In the listing that follows, copy out each line that includes the word "reflexivity".
SUPPLIED INFORMATION: Begin
(* ===== verification/LibProtoSpec.v ===== *)
(** What src/proto.c guarantees over any connection that obeys [ConnLaws]:
    which bytes are consumed from and handed to the daemon by each operation,
    that a file transfer is always terminated and leaves the stream
    synchronized, and that every loop ends. *)

From S2P Require Import Prelude Xdr Protocol Handle Events Conn LibProto.
Local Open Scope Z_scope.

(** [quiet] but for the cancellation flag, which another thread may set. *)
Definition calm (g g' : guestfs_h) : Prop :=
  quiet (g <| g_user_cancel := false |>) (g' <| g_user_cancel := false |>).

#[export] Instance calm_preorder : PreOrder calm.
Proof. unfold calm. split; [intros g; reflexivity|]. intros a b c ??. by etransitivity. Qed.

Lemma quiet_calm g g' : quiet g g' -> calm g g'.
Proof. intros []. by split. Qed.
#[export] Hint Resolve quiet_calm : guestfs.

(** Bytes of progress messages. *)
Definition progress_frames (ps : list guestfs_progress) : list byte :=
  concat (progress_frame <$> ps).

Lemma progress_frames_cons p ps :
  progress_frames (p :: ps) = flag_word GUESTFS_PROGRESS_FLAG ++ progress_wire p ++ progress_frames ps.
Proof. unfold progress_frames, progress_frame. cbn. by rewrite <- app_assoc. Qed.

Lemma progress_frames_app a b : progress_frames (a ++ b) = progress_frames a ++ progress_frames b.
Proof. unfold progress_frames. by rewrite fmap_app, concat_app. Qed.

Lemma length_flag_word f : length (flag_word f) = 4%nat.
Proof. apply length_be_bytes. Qed.

Lemma length_progress_wire p : length (progress_wire p) = Z.to_nat PROGRESS_MESSAGE_SIZE.
Proof. pose proof (zlength_progress_wire p). unfold zlength in *. lia. Qed.

Lemma decode_u32_be z : is_u32 z -> decode_u32 (be_bytes 4 z) = z.
Proof.
  intros H. unfold decode_u32. rewrite <- (app_nil_r (be_bytes 4 z)).
  by rewrite xdr_u_int_get_put.
Qed.

Lemma quiet_debug g m : quiet g (guestfs___debug g m).
Proof. unfold guestfs___debug. case_if; [done|]. apply quiet_call_callbacks_message. Qed.
#[export] Hint Resolve quiet_debug : guestfs.

Section spec.
Context {C : Type} `{ConnLaws C}.
Implicit Types l : lib C.

Definition lib_inbox l : list byte := match l_conn l with Some c => conn_inbox c | None => [] end.
Definition lib_outbox l : list byte := match l_conn l with Some c => conn_outbox c | None => [] end.
Definition lib_healthy l : Prop := match l_conn l with Some c => conn_healthy c | None => False end.

(** From [l] to [l'] exactly [din] was consumed and [dout] was handed over, on
    a connection that is still healthy. *)
Record exch (din dout : list byte) l l' : Prop := {
  ex_in : lib_inbox l = din ++ lib_inbox l';
  ex_out : lib_outbox l' = lib_outbox l ++ dout;
  ex_healthy : lib_healthy l';
  ex_calm : calm (l_g l) (l_g l')
}.

(** The same, with the local files and the cancellation flag untouched. *)
Record exch_io (din dout : list byte) l l' : Prop := {
  exi_exch : exch din dout l l';
  exi_io : l_io l' = l_io l;
  exi_cancel : g_user_cancel (l_g l') = g_user_cancel (l_g l)
}.

Lemma exch_refl l : lib_healthy l -> exch [] [] l l.
Proof. intros Hh. split; [done|by rewrite app_nil_r|done|reflexivity]. Qed.

Lemma exch_trans a b c d l1 l2 l3 :
  exch a b l1 l2 -> exch c d l2 l3 -> exch (a ++ c) (b ++ d) l1 l3.
Proof.
  intros [I1 O1 H1 C1] [I2 O2 H2 C2].
  split; [by rewrite I1, I2, app_assoc|by rewrite O2, O1, app_assoc|done|by etransitivity].
Qed.

Lemma exch_io_refl l : lib_healthy l -> exch_io [] [] l l.
Proof. intros Hh. split; [by apply exch_refl|done..]. Qed.

Lemma exch_io_trans a b c d l1 l2 l3 :
  exch_io a b l1 l2 -> exch_io c d l2 l3 -> exch_io (a ++ c) (b ++ d) l1 l3.
Proof. intros [] []. split; [by eapply exch_trans|congruence..]. Qed.

(** Steps on the handle alone. *)
Lemma exch_io_g l f : lib_healthy l -> quiet (l_g l) (f (l_g l)) ->
  exch_io [] [] l (upd l_g f l).
Proof.
  intros Hh Hq. split; [|done|by destruct Hq].
  split; [done|by unfold lib_outbox; rewrite app_nil_r|done|by apply quiet_calm].
Qed.

Lemma on_read_data l n a b : lib_healthy l -> lib_inbox l = a ++ b -> length a = n -> (0 < n)%nat ->
  exists l', on_conn (read_data n) l = (Ret (Z.of_nat n, a), l') /\ exch_io a [] l l'.
Proof.
  unfold lib_healthy, lib_inbox, on_conn. destruct l as [g [c|] io]; cbn; [|done].
  intros Hh Hi Hl Hn.
  destruct (read_data_ok g c n Hh) as (g' & c' & -> & Ei & Eo & Hh' & Hq).
  { rewrite Hi, length_app. lia. }
  rewrite Hi, take_app_exact in * by done. eexists. split; [done|].
  split; [|done|by destruct Hq]. unfold lib_inbox, lib_outbox. split; cbn; auto with guestfs.
  - by rewrite Ei, Hi, drop_app_exact.
  - by rewrite Eo, app_nil_r.
Qed.

Lemma on_write_data l bs : lib_healthy l -> bs <> [] ->
  exists l', on_conn (write_data bs) l = (Ret (zlength bs), l') /\ exch_io [] bs l l'.
Proof.
  unfold lib_healthy, on_conn. destruct l as [g [c|] io]; cbn; [|done].
  intros Hh Hb.
  destruct (write_data_ok g c bs Hh Hb) as (g' & c' & -> & Eo & Ei & Hh' & Hq).
  eexists. split; [done|]. split; [|done|by destruct Hq].
  unfold lib_inbox, lib_outbox. split; cbn; auto with guestfs.
Qed.

Lemma on_can_read_data l : lib_healthy l ->
  exists r l', on_conn can_read_data l = (Ret r, l') /\ exch_io [] [] l l' /\
    (r = 0 \/ r = 1 /\ lib_inbox l <> []).
Proof.
  unfold lib_healthy, on_conn. destruct l as [g [c|] io]; cbn; [|done].
  intros Hh.
  destruct (can_read_data_ok g c Hh) as (r & c' & -> & Hr & Ei & Eo & Hh').
  do 2 eexists. split_and!; [done| |done]. split; [|done..].
  unfold lib_inbox, lib_outbox. split; cbn; [done|by rewrite app_nil_r|done|reflexivity].
Qed.

(** ** Progress messages *)

Lemma handle_progress_spec p l : progress_typed p -> lib_healthy l ->
  handle_progress (progress_wire p) l = (Ret tt, upd l_g (progress_callback p) l) /\
  exch_io [] [] l (upd l_g (progress_callback p) l).
Proof.
  intros Ht Hh. unfold handle_progress. rewrite <- (app_nil_r (progress_wire p)).
  rewrite progress_get by done. split; [done|].
  apply exch_io_g; [done|]. apply quiet_progress_message_callback.
Qed.

(** ** check_daemon_socket *)

(** One message at the head of the stream. *)
Lemma on_read_flag l f rest : lib_healthy l -> lib_inbox l = flag_word f ++ rest ->
  exists l', on_conn (read_data 4) l = (Ret (4, flag_word f), l') /\
    exch_io (flag_word f) [] l l' /\ lib_inbox l' = rest.
Proof.
  intros Hh Hi. destruct (on_read_data l 4 _ _ Hh Hi) as (l' & E & Hx);
    [apply length_flag_word|lia|].
  exists l'. split_and!; [done..|]. pose proof (ex_in _ _ _ _ (exi_exch _ _ _ _ Hx)) as Ei.
  rewrite Hi in Ei. by apply app_inv_head in Ei.
Qed.

Lemma exch_io_inbox a b l l' rest :
  exch_io a b l l' -> lib_inbox l = a ++ rest -> lib_inbox l' = rest.
Proof. intros [[Hi _ _ _] _ _] E. rewrite E in Hi. by apply app_inv_head in Hi. Qed.

Lemma exch_io_healthy a b l l' : exch_io a b l l' -> lib_healthy l'.
Proof. by intros [[]]. Qed.

Lemma read_progress l p rest : progress_typed p -> lib_healthy l ->
  lib_inbox l = progress_wire p ++ rest ->
  exists l', on_conn (read_data (Z.to_nat PROGRESS_MESSAGE_SIZE)) l =
      (Ret (PROGRESS_MESSAGE_SIZE, progress_wire p), l') /\
    exch_io (progress_wire p) [] l l' /\ lib_inbox l' = rest.
Proof.
  intros Hp Hh Hi. destruct (on_read_data l _ _ _ Hh Hi (length_progress_wire p)) as (l' & E & Hx).
  { unfold PROGRESS_MESSAGE_SIZE. lia. }
  exists l'. split_and!; [done..|]. by eapply exch_io_inbox.
Qed.

(** What the daemon may send while the library writes: progress messages, then
    at most one cancellation. *)
Definition cancel_words (cancel : bool) : list byte :=
  if cancel then flag_word GUESTFS_CANCEL_FLAG else [].

Lemma check_daemon_loop_spec : forall fuel ps cancel l,
  lib_healthy l -> Forall progress_typed ps ->
  lib_inbox l = progress_frames ps ++ cancel_words cancel -> (length ps < fuel)%nat ->
  exists r l', check_daemon_loop fuel l = (Ret r, l') /\
    ((r = 1 /\ exists ps1 ps2, ps = ps1 ++ ps2 /\ exch_io (progress_frames ps1) [] l l') \/
     (r = -2 /\ cancel = true /\
      exch_io (progress_frames ps ++ flag_word GUESTFS_CANCEL_FLAG) [] l l')).
Proof.
  induction fuel as [|fuel IH]; intros ps cancel l Hh Hps Hi Hf; [lia|]. cbn [check_daemon_loop].
  destruct (on_can_read_data l Hh) as (r & l1 & E1 & X1 & Hr). mstep E1.
  pose proof (exch_io_healthy _ _ _ _ X1) as Hh1.
  pose proof (exch_io_inbox _ _ _ _ _ X1 eq_refl) as Hi1. rewrite Hi in Hi1.
  destruct Hr as [->|[-> Hne]].
  { exists 1, l1. split; [done|]. left. split; [done|]. by exists [], ps. }
  destruct ps as [|p ps]; cbn [Z.eqb].
  - destruct cancel; [|by rewrite Hi in Hne].
    rewrite <- (app_nil_r (progress_frames [] ++ _)) in Hi1.
    destruct (on_read_flag l1 _ _ Hh1 Hi1) as (l2 & E2 & X2 & _). mstep E2.
    exists (-2), l2. split; [done|]. right. split_and!; [done..|]. exact (exch_io_trans _ _ _ _ _ _ _ X1 X2).
  - inversion Hps; subst. rewrite progress_frames_cons in Hi1. rewrite <- !app_assoc in Hi1.
    destruct (on_read_flag l1 _ _ Hh1 Hi1) as (l2 & E2 & X2 & Hi2). mstep E2.
    pose proof (exch_io_healthy _ _ _ _ X2) as Hh2.
    unfold flag_word. rewrite decode_u32_be by done. cbn [Z.leb Z.eqb Z.compare]. rewrite Z.eqb_refl.
    destruct (read_progress l2 _ _ ltac:(done) Hh2 Hi2) as (l3 & E3 & X3 & Hi3). mstep E3.
    pose proof (exch_io_healthy _ _ _ _ X3) as Hh3.
    destruct (handle_progress_spec p l3) as [E4 X4]; [done..|]. cbn [Z.leb Z.compare PROGRESS_MESSAGE_SIZE].
    mstep E4. pose proof (exch_io_healthy _ _ _ _ X4) as Hh4.
    destruct (IH ps cancel _ Hh4) as (r & l5 & -> & Hr); [done|by rewrite <- Hi3|cbn in Hf; lia|].
    exists r, l5. split; [done|].
    assert (exch_io (flag_word GUESTFS_PROGRESS_FLAG ++ progress_wire p) [] l
      (upd l_g (progress_callback p) l3)) as X.
    { eapply exch_io_trans in X4; [|exact X3]. eapply exch_io_trans in X4; [|exact X2].
      eapply exch_io_trans in X4; [|exact X1]. by rewrite app_nil_r in X4. }
    destruct Hr as [(-> & ps1 & ps2 & -> & X5)|(-> & -> & X5)]; [left|right]; split_and!; auto.
    + exists (p :: ps1), ps2. split; [done|]. rewrite progress_frames_cons, app_assoc.
      exact (exch_io_trans _ _ _ _ _ _ _ X X5).
    + rewrite progress_frames_cons, <- app_assoc, app_assoc, <- app_assoc.
      exact (exch_io_trans _ _ _ _ _ _ _ X X5).
Qed.

Lemma length_progress_frames ps : (length ps <= length (progress_frames ps))%nat.
Proof.
  induction ps as [|p ps IH]; [done|]. rewrite progress_frames_cons, !length_app, length_flag_word.
  cbn. lia.
Qed.

Lemma lib_budget_inbox l c : l_conn l = Some c -> (length (lib_inbox l) <= conn_budget c)%nat.
Proof. intros E. unfold lib_inbox. rewrite E. apply conn_budget_inbox. Qed.
Lemma hoare_recv_file_loop l0 fn : forall fuel b, (b < fuel)%nat ->
  hoare (fun l => evolves l0 l /\ within b l) (recv_file_loop fuel fn)
    (fun x l => match x with Some _ => evolves l0 l | None => up l0 l end).
Proof.
  induction fuel as [|fuel IH]; intros b Hf; [lia|]. cbn [recv_file_loop].
  eapply hoare_bind; [apply hoare_receive_file_data|]. intros [r out]. cbn beta iota.
  destruct (Z.ltb_spec 0 r); [|apply hoare_ret; by intros l []].
  intros l [He [?|[Hon Hb]]]; cbn in *; [lia|].
  refine (hoare_bind _ _ _ _ _ (xwrite_up l0 out (b - 4)) _ l (conj (conj He Hon) _)); [|unfold within; lia].
  intros [e|].
  - eapply hoare_bind; [eapply hoare_pre; [apply (hoare_perrorf (up l0)); apply _|by intros s []]|].
    intros ?. by apply hoare_ret.
  - apply (hoare_bind _ _ (fun _ l => up l0 l /\ within (b - 4) l)).
    + intros s [Hs Hbs]. pose proof (hoare_user_cancel l0 _ _ s (conj Hs (conj Hbs eq_refl))) as Hu.
      destruct (read_user_cancel s) as [[c|w] s']; [|done]. by destruct Hu as (? & ? & _).
    + intros c. apply hoare_if; intros _; [apply hoare_ret; by intros s []|].
      eapply hoare_pre; [apply (IH (b - 4)%nat); lia|]. by intros s [[] ?].
Qed.

Lemma hoare_recv_file l0 fn : hoare (up l0) (guestfs___recv_file fn) (fun _ => evolves l0).
Proof.
  intros l [He Hon]. unfold guestfs___recv_file. set (l1 := l <| l_g; g_user_cancel := false |>).
  assert (up l0 l1) as He1 by (split; [eapply evolves_once; [done|]; by apply step_same|done]).
  destruct (io_open (l_io l1)).
  { refine (hoare_bind _ _ _ _ _ (hoare_perrorf (up l0) _ _ _) _ l1 He1). intros ?. apply hoare_recv_file_cancel. }
  set (l2 := l1 <| l_io; io_data := [] |>).
  assert (evolves l0 l2) as He2 by (eapply evolves_once; [apply He1|]; by apply step_same).
  refine (hoare_bind _ _ _ _ _ (hoare_recv_file_loop l0 fn _ _ (budget_fuel l2)) _ l2 (conj He2 (le_n _))).
  intros [r|]; [|apply hoare_recv_file_cancel]. apply hoare_if; intros _; [by apply hoare_ret|].
  intros s Hs. cbv beta. destruct (io_close (l_io s)); [|done].
  revert s Hs. eapply hoare_bind; [apply (hoare_perrorf (evolves l0)); apply _|]. intros ?. by apply hoare_ret.
Qed.
(** The signal handler's hand-encoded pulse message is byte for byte the XDR-encoded
    progress message 0 of 1. *)
Theorem pulse_same_bytes d now : d_healthy d ->
  exists d1 d2, async_safe_send_pulse d = (Ret tt, d1) /\
    notify_progress_no_ratelimit 0 1 now d = (Ret tt, d2) /\
    d_sent d1 = d_sent d2 /\ d_sent d1 = d_sent d ++ progress_frame (progress_message d 0 1) /\
    progress_typed (progress_message d 0 1).
Proof.
  intros Hd. unfold async_safe_send_pulse. rewrite pulse_bytes.
  destruct (send_or_exit_spec d (progress_frame (progress_message d 0 1)) Hd) as (d1 & E1 & X1 & _).
  destruct (no_ratelimit_spec d 0 1 now Hd) as (d2 & E2 & X2 & _).
  exists d1, d2. split_and!; [done..| | |by apply progress_message_typed].
  - by rewrite (dx_out _ _ _ _ X1), (dx_out _ _ _ _ X2).
  - apply X1.
Qed.

Lemma pulse_same_bytes_witness :
  let d := ex_daemon [] (ex_file [] []) in
  exists d1 d2, async_safe_send_pulse d = (Ret tt, d1) /\
    notify_progress_no_ratelimit 0 1 (mk_timeval 1 0) d = (Ret tt, d2) /\
    d_sent d1 = d_sent d2 /\ d_sent d1 = d_sent d ++ progress_frame (progress_message d 0 1) /\
    progress_typed (progress_message d 0 1).
Proof. intros d. apply (pulse_same_bytes d (mk_timeval 1 0)). apply ex_daemon_healthy. Defined.
(* ===== verification/Utils.v ===== *)
(** src/utils.c: string lists, splitting and joining, exit statuses, random
    strings and drive names; and the functions of the C library that the
    configuration code uses on strings. *)

From S2P Require Import Prelude Xdr Handle.
From Stdlib Require Import Ascii.

(** * Characters and numbers (ctype, sscanf) *)

Definition code (c : ascii) : Z := Z.of_N (N_of_ascii c).
Definition in_range (c : ascii) (lo hi : Z) : bool := ((lo <=? code c) && (code c <=? hi))%Z.
Definition c_isdigit (c : ascii) : bool := in_range c 48 57.
Definition c_isalpha (c : ascii) : bool := in_range c 65 90 || in_range c 97 122.
Definition c_isalnum (c : ascii) : bool := c_isalpha c || c_isdigit c.
Definition c_isspace (c : ascii) : bool := in_range c 9 13 || in_range c 32 32.

Fixpoint str_forallb (p : ascii -> bool) (s : string) : bool :=
  match s with EmptyString => true | String c s' => p c && str_forallb p s' end.

Definition tab : ascii := "009".
Definition c_isblank (c : ascii) : bool := Ascii.eqb c " " || Ascii.eqb c tab.
Definition c_islower (c : ascii) : bool := in_range c 97 122.
Definition chr (z : Z) : ascii := ascii_of_N (Z.to_N (z mod 256)).
Definition c_tolower (c : ascii) : ascii := if in_range c 65 90 then chr (code c + 32) else c.
Fixpoint str_map (f : ascii -> ascii) (s : string) : string :=
  match s with EmptyString => "" | String c s' => String (f c) (str_map f s') end.
Definition STRCASEEQ (a b : string) : bool := STREQ (str_map c_tolower a) (str_map c_tolower b).

(** strcspn: the run before a character of the class, and the rest. *)
Fixpoint span_not (p : ascii -> bool) (s : string) : string * string :=
  match s with
  | EmptyString => ("", "")
  | String c s' => if p c then ("", s) else let '(a, b) := span_not p s' in (String c a, b)
  end.
Fixpoint skip_blanks (s : string) : string :=
  match s with
  | String c s' => if c_isblank c then skip_blanks s' else s
  | EmptyString => ""
  end.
SUPPLIED INFORMATION: End
*SOLUTION FOR THIS TASK:*
Proof. unfold calm. split; [intros g; reflexivity|]. intros a b c ??. by etransitivity. Qed.
Proof. intros Hh. split; [done|by rewrite app_nil_r|done|reflexivity]. Qed.
  unfold lib_inbox, lib_outbox. split; cbn; [done|by rewrite app_nil_r|done|reflexivity].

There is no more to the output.